Only away from New Orleans for several years after Hurricane Katrina and taking up temporary residence in Houston in 2006, the fest has drawn more than 3 million people and added more than $1.7 billion to the Louisiana economy over the years.

It has been regaining steam since returning in 2007. More than six years removed from the catastrophic hurricane, New Orleans still has cleaning up to do as many communities still have major devastation from the storm.

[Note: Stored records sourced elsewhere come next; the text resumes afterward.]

Lemma enqueue_wakes_loop_and_cancels_idle_witness :
  let good := tracks_of one_song_enqueued.1 in
  let p' := one_song_enqueued.2 in
  (good ≠ [] →
     queue_event p' = true ∧ loop_task p' = true ∧
     _idle_task p' = false ∧ _idle_started_mono p' = None ∧
     _last_activity_mono p' = 7%Z ∧
     voice p' = voice (new_player the_guild 0)) ∧
  (good = [] →
     queue p' = queue (new_player the_guild 0) ∧
     _seq_counter p' = _seq_counter (new_player the_guild 0) ∧
     queue_event p' = queue_event (new_player the_guild 0) ∧
     loop_task p' = loop_task (new_player the_guild 0) ∧
     _idle_task p' = _idle_task (new_player the_guild 0) ∧
     _idle_started_mono p' = _idle_started_mono (new_player the_guild 0) ∧
     _last_activity_mono p' = _last_activity_mono (new_player the_guild 0)).
Proof.
  intros good p'.
  apply (enqueue_wakes_loop_and_cancels_idle default_config
           (finding (album_client [])) 7 no_panel "some song" (Some alice)
           (new_player the_guild 0) p' good).
  vm_compute. reflexivity.
Defined.

(** ** The playback loop: repeat all, stop, disconnects *)

(** X4. Repeat mode [all]: when a track ends with nothing queued, no
    stop requested and a listener present (or no connection at all), the
    queue the loop goes on with is exactly the history, in history
    order.  The queue is refilled before the panel is updated, so that
    this is the queue also when the update raises and ends the loop. *)
Theorem repeat_all_refills_from_history
    (cfg : Config) (env : Env) (p : GuildPlayer) :
  _stopped p = false → repeat_mode p = "all" → queue p = [] →
  (voice_connected p = true → _has_humans p = true) →
  queue (after_track cfg env p) = _history p ∧
  _history (after_track cfg env p) = _history p.
Proof.
  intros Hs Hm Hq Hh. unfold after_track. cbv zeta.
  set (p0 := set_last_activity_mono _ _).
  set (p1 := if _ : bool then set_current None p0 else p0).
  assert (H1 : queue p1 = [] ∧ _stopped p1 = false ∧ repeat_mode p1 = "all" ∧
               _history p1 = _history p ∧
               (voice_connected p1 = true → _has_humans p1 = true)).
  { subst p1. case_match; simpl; by rewrite ?Hq. }
  destruct H1 as (Hq1 & Hs1 & Hm1 & Hy1 & Hh1).
  destruct (_on_track_end_listeners cfg (mono env 7) (panel env 5) p1 Hh1)
    as (Hq2 & Hc2 & Hs2 & Hm2 & Hy2).
  rewrite and_then_returns by (by apply _on_track_end_listeners_returns).
  set (p2 := player_left (_on_track_end _ _ _ _)) in *.
  rewrite Hs2, Hs1.
  assert (Hr : queue (apply_repeat p2) = _history p ∧
               _history (apply_repeat p2) = _history p).
  { assert (Hq2' : queue p2 = []) by congruence.
    assert (Hy2' : _history p2 = _history p) by congruence.
    assert (Hm2' : repeat_mode p2 = "all") by congruence.
    unfold apply_repeat. rewrite Hm2'.
    change ("all" =? "one")%string with false. cbv iota.
    assert (Hsame : match current p2 with Some _ => p2 | None => p2 end = p2)
      by (by destruct (current p2)).
    rewrite !Hsame, Hq2', Hy2', Hm2'. simpl.
    destruct (_history p) eqn:E; simpl; by rewrite ?Hq2', ?Hy2'. }
  destruct Hr as [Hrq Hrh]. rewrite Hrq.
  destruct (list_truthy (_history p)).
  - rewrite (frame_queue _ _ (post_or_update_panel_frame _ _)),
      (proj1 (frame_history _ _ (post_or_update_panel_frame _ _))).
    by rewrite Hrq, Hrh.
  - rewrite and_then_left.
    destruct (raised (post_or_update_panel (panel env 8) (apply_repeat p2))).
    { rewrite (frame_queue _ _ (post_or_update_panel_frame _ _)),
        (proj1 (frame_history _ _ (post_or_update_panel_frame _ _))).
      by rewrite Hrq, Hrh. }
    destruct (DELETE_PANEL_ON_IDLE cfg).
    + cbn [player_left].
      rewrite (frame_queue _ _ (delete_panel_frame _ _)),
        (frame_queue _ _ (_bump_panel_if_needed_frame _ _ _ _ _)),
        (frame_queue _ _ (post_or_update_panel_frame _ _)).
      rewrite (proj1 (frame_history _ _ (delete_panel_frame _ _))),
        (proj1 (frame_history _ _ (_bump_panel_if_needed_frame _ _ _ _ _))),
        (proj1 (frame_history _ _ (post_or_update_panel_frame _ _))).
      by rewrite Hrq, Hrh.
    + rewrite (frame_queue _ _ (post_or_update_panel_frame _ _)),
        (proj1 (frame_history _ _ (post_or_update_panel_frame _ _))).
      cbn [queue _history set_current].
      rewrite (frame_queue _ _ (_bump_panel_if_needed_frame _ _ _ _ _)),
        (frame_queue _ _ (post_or_update_panel_frame _ _)).
      rewrite (proj1 (frame_history _ _ (_bump_panel_if_needed_frame _ _ _ _ _))),
        (proj1 (frame_history _ _ (post_or_update_panel_frame _ _))).
      by rewrite Hrq, Hrh.
Qed.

New Edition was a great addition to the Essence Music Festival this year. To the delight of their intergenerational fans over a 30 year span, yes can you believe its been 30 years since “Mr. Telephone Man,””Candy Girl” and a string of bubble gum songs catapulted the Boston born group to stardom. The original New Edition — Ralph Tresvant, Ronnie DeVoe, Bobby Brown, Ricky Bell and Michael Bivens, along with later addition Johnny Gill, performed a repertoire of songs as a group and made room for individual solo projects of Bobby, Bell Biv DeVoe, Tresvant and Gill. A tour is in the planning. The group sported white dinner jackets with black vests and pants, and had the crowd on its  feet singing along and dancing in the aisles. Later in the interview room, journalists eager to hear what’s been going on with the group since they last performed experienced a lock out when the media room got so full reporters were turned away.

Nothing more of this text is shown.